DATE: Wednesday, October 4, 1995             TAG: 9510040564
SECTION: FRONT                    PAGE: A12  EDITION: FINAL 
SOURCE: CHARLISE LYLES
                                             LENGTH: Medium:   70 lines

A JUSTICE TO MAKE UP FOR PAST INJUSTICES

For every black neck ever hanged on a tree branch and stretched in the lock of a lynching.

For every African American who ever died mysteriously in police custody.

For every upstanding citizen of color ever frightened out of his wits by white cops who stop and intimidate black folks, no matter what clothes we wear, what car we drive, what credentials we carry.

The O.J. verdict is justice. But a peculiar justice it is.

For I believe if ever a man was guilty of murder, Orenthal James Simpson is.

To me, the evidence was overwhelming: no alibi; the bloody, size 12 Bruno Malis shoes from Bloomingdale's where O.J. shopped; the bloody sock found at the foot of O.J.'s bed with DNA markers indicating his ex-wife; the bloody Bronco; O.J.'s blood at the crime scene; the defense's pathetic bumbling witnesses; and its shoddy story of an LAPD conspiracy.

Yet, after listening to 37 weeks of testimony, a jury of nine blacks, two whites and one Hispanic arrived within 3 1/2 hours at a verdict of not guilty.

Why?

The police.

If anyone created a reasonable doubt, it was retired LAPD Detective Mark Fuhrman. In the minds of way too many African Americans who have endured insult, set-up, abuse and even death at the hands of police, Fuhrman is Everycop.

He epitomizes the all-too-real racist cop whom we are likely to encounter on any day. Thus, in the end, I believed both Simpson's guilt and an LAPD set-up.

The tapes on which the retired detective boasted about his racist ways and dirty dealings confirmed my worst suspicions about police.

Fuhrman's vaunting further validated my encounter with a burly Chesapeake police officer who arrested me by hand and foot in June 1988 as I attempted to cover a traffic accident.

Perhaps the verdict can be viewed as a collective testimony to this common African-American experience. Albeit unintentional, the jury has meted out a justice that appears to compensate for past injustices.

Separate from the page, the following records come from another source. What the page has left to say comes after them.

Lemma dfs_body_frame current b st st' :
  dfs_body rec self target current b st = Ok st' → framed st st'.
Proof.
  unfold dfs_body. case_decide as Hvis; [by intros [= <-]|].
  intros (st2 & Hbody & Hleave)%bind_Ok.
  assert (framed (enter self current b st) st2) as Hfr.
  { revert Hbody. set (st1 := enter self current b st).
    assert (∀ s, framed st1 s → ∀ nb s',
              for_each (try_neighbour self rec) nb s = Ok s' →
              framed st1 s') as Hnb.
    { intros s Hs nb s'. apply (for_each_inv (framed st1)); [|done].
      intros o s1 s2 _ [Hv Hp] [Hv' Hp']%try_neighbour_frame.
      split; congruence. }
    assert (∀ s, framed st1 s → ∀ (rs : list ref) s',
              for_each (λ r, rec r true) rs s = Ok s' →
              framed st1 s') as Htr.
    { intros s Hs rs s'. apply (for_each_inv (framed st1)); [|done].
      intros o s1 s2 _ [Hv Hp] [Hv' Hp']%rec_frame.
      split; congruence. }
    repeat case_decide.
    - intros [= <-]. apply accept_frame.
    - by apply Hnb.
    - intros ([tl ot] & _ & Hrun)%bind_Ok. destruct tl.
      + apply bind_Ok in Hrun as (s1 & H1 & H2).
        eapply Hnb; [|done]. by eapply Htr.
      + by eapply Htr. }
  destruct (leave_enter current b st st2 Hvis Hfr) as (s & Hs & ? & _).
  by replace st' with s by congruence.
Qed.
End body.

Lemma dfs_frame fuel current b st st' :
  dfs fuel self target current b st = Ok st' → framed st st'.
Proof.
  revert current b st st'. induction fuel as [|fuel IH]; [done|].
  intros current b st st'. simpl. by apply dfs_body_frame.
Qed.
End frame.

Section search.
Variable self : SubwaySystem.
Variable target : ref.
Variable start : ref.

Lemma ids_of_snoc p e :
  ids_of self (p ++ [e]) = {[id (obj self e.1)]} ∪ ids_of self p.
Proof.
  unfold ids_of, path_ids. rewrite fmap_app, list_to_set_app_L. simpl.
  set_solver.
Qed.

Lemma direct_cons vis t ts r :
  direct self target vis (t :: ts) r ↔
  (stations self !! t = Some r ∧ (id (obj self r) ∉ vis)
   ∧ on_target_line self target r)
  ∨ direct self target vis ts r.
Proof.
  unfold direct, transfer_in. split.
  - intros [(t' & [->|Hin]%elem_of_cons & Ht) [Hv Hl]]; [by left|].
    right. split; [by exists t'|done].
  - intros [(Ht & Hv & Hl)|[(t' & Hin & Ht) [Hv Hl]]].
    + split; [|done]. exists t. split; [left|done].
    + split; [|done]. exists t'. split; [by right|done].
Qed.

Lemma indirect_cons vis t ts r :
  indirect self target vis (t :: ts) r ↔
  (stations self !! t = Some r ∧ (id (obj self r) ∉ vis)
   ∧ ¬ on_target_line self target r)
  ∨ indirect self target vis ts r.
Proof.
  unfold indirect, transfer_in. split.
  - intros [(t' & [->|Hin]%elem_of_cons & Ht) [Hv Hl]]; [by left|].
    right. split; [by exists t'|done].
  - intros [(Ht & Hv & Hl)|[(t' & Hin & Ht) [Hv Hl]]].
    + split; [|done]. exists t. split; [left|done].
    + split; [|done]. exists t'. split; [by right|done].
Qed.

Lemma direct_nil vis r : ¬ direct self target vis [] r.
Proof. by intros [(t & ?%elem_of_nil & _) _]. Qed.

Lemma indirect_nil vis r : ¬ indirect self target vis [] r.
Proof. by intros [(t & ?%elem_of_nil & _) _]. Qed.

Lemma classify_spec vis ts acc acc' :
  for_each (classify self target vis) ts acc = Ok acc' →
  (∀ r, r ∈ acc'.1 ↔ r ∈ acc.1 ∨ direct self target vis ts r) ∧
  (∀ r, r ∈ acc'.2 ↔ r ∈ acc.2 ∨ indirect self target vis ts r).
Proof.
  revert acc. induction ts as [|t ts IH]; intros acc; simpl.
  - intros [= <-]. split; intros r; split; [by left| |by left|].
    + by intros [?|?%direct_nil].
    + by intros [?|?%indirect_nil].
  - intros (acc1 & Hc & Hrun)%bind_Ok. apply IH in Hrun as [H1 H2].
    unfold classify in Hc.
    destruct (stations self !! t) as [r0|] eqn:Ht; [|done].
    split; intros r; [rewrite H1, direct_cons|rewrite H2, indirect_cons];
      unfold on_target_line;
      repeat case_decide; simplify_eq; simpl;
      rewrite ?elem_of_app, ?list_elem_of_singleton;
      split; intros Hr; destruct_or?; destruct_and?; simplify_eq;
        try tauto; try (by right; left).
    all: try (by left; right).
Qed.

Lemma split_transfers_spec vis ts tl ot :
  split_transfers self target vis ts = Ok (tl, ot) →
  (∀ r, r ∈ tl ↔ direct self target vis ts r) ∧
  (∀ r, r ∈ ot ↔ indirect self target vis ts r).
Proof.
  intros [H1 H2]%classify_spec. simpl in *.
  split; intros r; [rewrite H1|rewrite H2]; split; try tauto;
    intros [?%elem_of_nil|?]; done.
Qed.
End search.

Section search_ok.
Variable self : SubwaySystem.
Variable target : ref.
Variable start : ref.

Lemma framed_trans s1 s2 s3 : framed s1 s2 → framed s2 s3 → framed s1 s3.
Proof. intros [??] [??]. split; congruence. Qed.

Section body.
Variable rec : ref → bool → SearchState → outcome SearchState.
Hypothesis rec_frame : ∀ r b s s', rec r b s = Ok s' → framed s s'.
Hypothesis rec_ok : ∀ r b s s',
  rec r b s = Ok s' → searching self target start s →
  trail self target start (current_path s ++ [(r, b)]) →
  Forall (arrived self target start) (all_paths s').

Variable current : ref.
Variable st1 : SearchState.
Hypothesis vis1 : visited st1 = ids_of self (current_path st1).
Hypothesis trail1 : ∃ p b, current_path st1 = p ++ [(current, b)]
                           ∧ trail self target start (p ++ [(current, b)]).

Lemma call_ok r b s s' :
  move self target (visited st1) current (r, b) →
  keeps self target start st1 s → rec r b s = Ok s' →
  keeps self target start st1 s'.
Proof.
  intros Hmove [Hfr Hall] Hrec. split.
  - eapply framed_trans; [done|]. by eapply rec_frame.
  - eapply rec_ok; [done| |].
    + split; [|done]. destruct Hfr as [-> ->]. done.
    + destruct Hfr as [_ ->]. destruct trail1 as (p & b0 & Hp & Htr).
      rewrite Hp. apply trail_move; [done|]. by rewrite <- Hp, <- vis1.
Qed.

Lemma transfers_ok (rs : list ref) s s' :
  (∀ r, r ∈ rs → move self target (visited st1) current (r, true)) →
  keeps self target start st1 s →
  for_each (λ r, rec r true) rs s = Ok s' →
  keeps self target start st1 s'.
Proof.
  intros Hrs. apply (for_each_inv (keeps self target start st1)).
  intros r s1 s2 Hr HI Hrec. eapply call_ok; eauto.
Qed.

Lemma neighbours_ok (nbs : list (option ref)) s s' :
  (∀ r, Some r ∈ nbs → id (obj self r) ∉ visited st1 →
        move self target (visited st1) current (r, false)) →
  keeps self target start st1 s →
  for_each (try_neighbour self rec) nbs s = Ok s' →
  keeps self target start st1 s'.
Proof.
  intros Hnbs. apply (for_each_inv (keeps self target start st1)).
  intros [r|] s1 s2 Hr HI; simpl; [|by intros [= <-]].
  case_decide as Hv; [by intros [= <-]|].
  intros Hrec. eapply call_ok; [|done..].
  apply Hnbs; [done|]. destruct HI as [[<- _] _]. done.
Qed.
End body.
End search_ok.

Section dfs_ok.
Variable self : SubwaySystem.
Variable target : ref.
Variable start : ref.

Lemma arrived_current p current b :
  trail self target start (p ++ [(current, b)]) →
  id (obj self current) = id (obj self target) →
  arrived self target start (p ++ [(current, b)]).
Proof.
  intros Htr Hid. split; [done|]. exists (current, b).
  by rewrite last_snoc.
Qed.

Lemma dfs_body_ok rec current b st st' :
  (∀ r b s s', rec r b s = Ok s' → framed s s') →
  (∀ r b s s',
      rec r b s = Ok s' → searching self target start s →
      trail self target start (current_path s ++ [(r, b)]) →
      Forall (arrived self target start) (all_paths s')) →
  dfs_body rec self target current b st = Ok st' →
  searching self target start st →
  trail self target start (current_path st ++ [(current, b)]) →
  Forall (arrived self target start) (all_paths st').
Proof.
  intros rec_frame rec_ok Hrun [Hvis Hall] Htr. revert Hrun.
  unfold dfs_body. case_decide as Hnew; [by intros [= <-]|].
  intros (st2 & Hbody & Hleave)%bind_Ok.
  set (st1 := enter self current b st) in *.
  assert (visited st1 = ids_of self (current_path st1)) as Hvis1.
  { simpl. by rewrite ids_of_snoc, Hvis. }
  assert (∃ p b0, current_path st1 = p ++ [(current, b0)]
                  ∧ trail self target start (p ++ [(current, b0)]))
    as Htr1 by (by exists (current_path st), b).
  assert (framed st1 st1) as Hfr1 by done.
  assert (Forall (arrived self target start) (all_paths st1)) as Hall1
    by done.
  pose proof (transfers_ok self target start rec rec_frame rec_ok
                current st1 Hvis1 Htr1) as Htransfers.
  pose proof (neighbours_ok self target start rec rec_frame rec_ok
                current st1 Hvis1 Htr1) as Hneighbours.
  assert (∀ r, Some r ∈ [prev (obj self current); next (obj self current)]
               → sequential (obj self current) r) as Hseq.
  { intros r [Hr|[Hr|Hr%elem_of_nil]%elem_of_cons]%elem_of_cons; [| |done].
    - by left.
    - by right. }
  assert (framed st1 st2
          ∧ Forall (arrived self target start) (all_paths st2))
    as [Hfr2 Hall2].
  { revert Hbody. case_decide as Htgt; [|case_decide as Hline].
    - intros [= <-]. split; [apply accept_frame|].
      unfold accept. case_decide; [done|]. simpl.
      apply Forall_app. split; [done|]. apply Forall_singleton.
      by apply arrived_current.
    - apply Hneighbours; [|done].
      intros r Hr Hv. split; [done|]. split; [done|].
      left. split; [done|]. split; [by apply Hseq|done].
    - intros ([tl ot] & [Htl Hot]%split_transfers_spec & Hrun)%bind_Ok.
      destruct tl as [|t0 tl].
      + apply bind_Ok in Hrun as (s1 & Hrun1 & Hrun2).
        assert (∀ r, ¬ direct self target (visited st1)
                       (transfer_ids (obj self current)) r) as Hnone.
        { intros r Hr%Htl. by apply elem_of_nil in Hr. }
        eapply Hneighbours; [| |exact Hrun2].
        * intros r Hr Hv. split; [done|]. split; [done|].
          right. right. split; [done|]. split; [done|].
          right. split; [by apply Hseq|done].
        * eapply Htransfers; [| |exact Hrun1]; [|done].
          intros r Hr%Hot. split; [done|]. split; [apply Hr|].
          right. right. split; [done|]. split; [done|]. by left.
      + eapply Htransfers; [| |exact Hrun]; [|done].
        intros r Hr%Htl. split; [done|]. split; [apply Hr|].
        right. left. done. }
  destruct (leave_enter self current b st st2 Hnew Hfr2)
    as (s & Hs & _ & Hp & _).
  replace st' with s by congruence. by rewrite Hp.
Qed.

Lemma dfs_ok fuel current b st st' :
  dfs fuel self target current b st = Ok st' →
  searching self target start st →
  trail self target start (current_path st ++ [(current, b)]) →
  Forall (arrived self target start) (all_paths st').
Proof.
  revert current b st st'. induction fuel as [|fuel IH]; [done|].
  intros current b st st'. simpl. apply dfs_body_ok; [|done].
  intros r b0 s s'. apply dfs_frame.
Qed.
End dfs_ok.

In effect, it is affirmative-action justice.

For the justice that O.J.'s money and celebrity could afford to buy seemed to strangely make up for all the justice denied blacks over the years.

His mega-powered defense team made up for every black whose case was poorly defended or who never saw a courtroom.

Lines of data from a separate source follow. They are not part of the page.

(** ** The classes *)

(** [typed_tag<T>::m_value], [string_tag::m_type]/[m_strValue] and
    [array_tag::m_value].  A float is its 32-bit pattern, a bool its byte. *)
Inductive tag_value : Type :=
| typed_uint8 (v : Z)
| typed_uint16 (v : Z)
| typed_uint32 (v : Z)
| typed_uint64 (v : Z)
| typed_float (v : Z)
| typed_bool (v : Z)
| typed_hash (v : md4_hash)
| string_value (m_type : Z) (m_strValue : bytes)
| array_value (v : bytes).

Record base_tag := Tag {
  m_strName : bytes;
  m_nNameId : Z;
  m_bNewED2K : bool;
  m_value : tag_value
}.

#[global] Instance tag_value_eq_dec : EqDecision tag_value.
Proof. solve_decision. Defined.
#[global] Instance base_tag_eq_dec : EqDecision base_tag.
Proof. solve_decision. Defined.

(** [getType]: [tag_type_number<T>::value], [m_type], [TAGTYPE_BLOB]. *)
Definition value_type (v : tag_value) : Z :=
  match v with
  | typed_uint8 _ => TAGTYPE_UINT8
  | typed_uint16 _ => TAGTYPE_UINT16
  | typed_uint32 _ => TAGTYPE_UINT32
  | typed_uint64 _ => TAGTYPE_UINT64
  | typed_float _ => TAGTYPE_FLOAT32
  | typed_bool _ => TAGTYPE_BOOL
  | typed_hash _ => TAGTYPE_HASH16
  | string_value t _ => t
  | array_value _ => TAGTYPE_BLOB
  end.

The nine blacks on his jury made up for all the blacks who ever faced an all-white jury and lost.

His 37 weeks in the courtroom made up for every black whose trial lasted a day or a week.

All-day and all-night coverage on CNN, Court TV and every day on the second page of The Virginian-Pilot made up for every black trial that never received decent media coverage.

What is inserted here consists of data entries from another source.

Lemma get_bit_memset l from v n s own i :
  from + n <= length l ->
  get_bit (BF (memset l from v n) s own) i =
  if decide (from <= i / 8 < from + n) then Z.testbit v (7 - Z.of_nat (i mod 8))
  else get_bit (BF l s own) i.
Proof.
  intros Hl. rewrite !get_bit_tb. cbn [m_bytes]. rewrite byte_at_memset by done.
  pose proof (Nat.mod_upper_bound i 8). case_decide; [apply tb_z2b; lia|done].
Qed.

Lemma testbit_ff k : k < 8 -> Z.testbit 0xff (7 - Z.of_nat k) = true.
Proof. intros. change 0xff%Z with (Z.ones 8). apply Z.ones_spec_low. lia. Qed.

(** Filling the old last byte from bit [b] on, and all new bytes. *)
Lemma get_fill l s n own i :
  s < n -> bits2bytes n <= length l -> i < 8 * bits2bytes n ->
  let l1 := if negb (bits2bytes s =? 0) && negb (s mod 8 =? 0)
            then update_byte l (bits2bytes s - 1) (fun x => Z.lor x (Z.shiftr 0xff (Z.of_nat (s mod 8))))
            else l in
  let l2 := if bits2bytes s <? bits2bytes n
            then memset l1 (bits2bytes s) 0xff (bits2bytes n - bits2bytes s) else l1 in
  length l2 = length l /\
  get_bit (BF l2 n own) i = if decide (i < s) then get_bit (BF l n own) i else true.
Proof.
  intros Hsn Hl Hi. cbv zeta. pose proof (bits2bytes_spec s) as Hs.
  pose proof (Nat.mod_upper_bound s 8). pose proof (Nat.div_mod_eq s 8).
  pose proof (Nat.div_mod_eq i 8). pose proof (Nat.mod_upper_bound i 8).
  pose proof (bits2bytes_mono s n).
  set (l1 := if negb _ && negb _ then update_byte _ _ _ else l).
  assert (length l1 = length l) as El1 by (subst l1; destruct (_ && _); by rewrite ?length_update_byte).
  assert (i < 8 * bits2bytes s ->
    get_bit (BF l1 n own) i = if decide (i < s) then get_bit (BF l n own) i else true) as HL1.
  { intros Hi'. subst l1. destruct (Nat.eqb_spec (s mod 8) 0) as [E|E].
    - rewrite andb_false_r. rewrite E in Hs. change ((8 - 0) mod 8) with 0 in Hs.
      by rewrite decide_True by lia.
    - rewrite (Nat.mod_small (8 - _)) in Hs by lia.
      destruct (Nat.eqb_spec (bits2bytes s) 0); [lia|]. cbn [negb andb].
      rewrite get_bit_update by lia. case_decide as Ei; [|by rewrite decide_True by lia].
      rewrite Z.lor_spec, Z.shiftr_spec by lia.
      rewrite Ei, testbit_byte_at with (n := n) (own := own). change 0xff%Z with (Z.ones 8).
      case_decide.
      + rewrite Z.ones_spec_high by lia. apply orb_false_r.
      + rewrite Z.ones_spec_low by lia. apply orb_true_r. }
  destruct (Nat.ltb_spec (bits2bytes s) (bits2bytes n)).
  - rewrite length_memset by lia. split; [done|]. rewrite get_bit_memset by lia.
    destruct (decide (_ <= i / 8 < _)).
    + rewrite testbit_ff, decide_False by lia. done.
    + apply HL1. lia.
  - split; [done|]. apply HL1. lia.
Qed.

But this strange justice does not feel good, brings no comfort.

It's not pure like a mighty stream, like justice ought to be. It's sullied by a history of racism and the day-to-day indignities done to blacks everywhere by police paid to protect us all.

It's a whorish kind of justice that deals even deeper sorrow to the families of Ronald Goldman and Nicole Brown Simpson who got no justice.

Sadly, the Rev. Martin Luther King Jr.'s words ring true: ``Injustice anywhere is a threat to justice everywhere.'' From the streets of Chesapeake to the Los Angeles County Superior Court.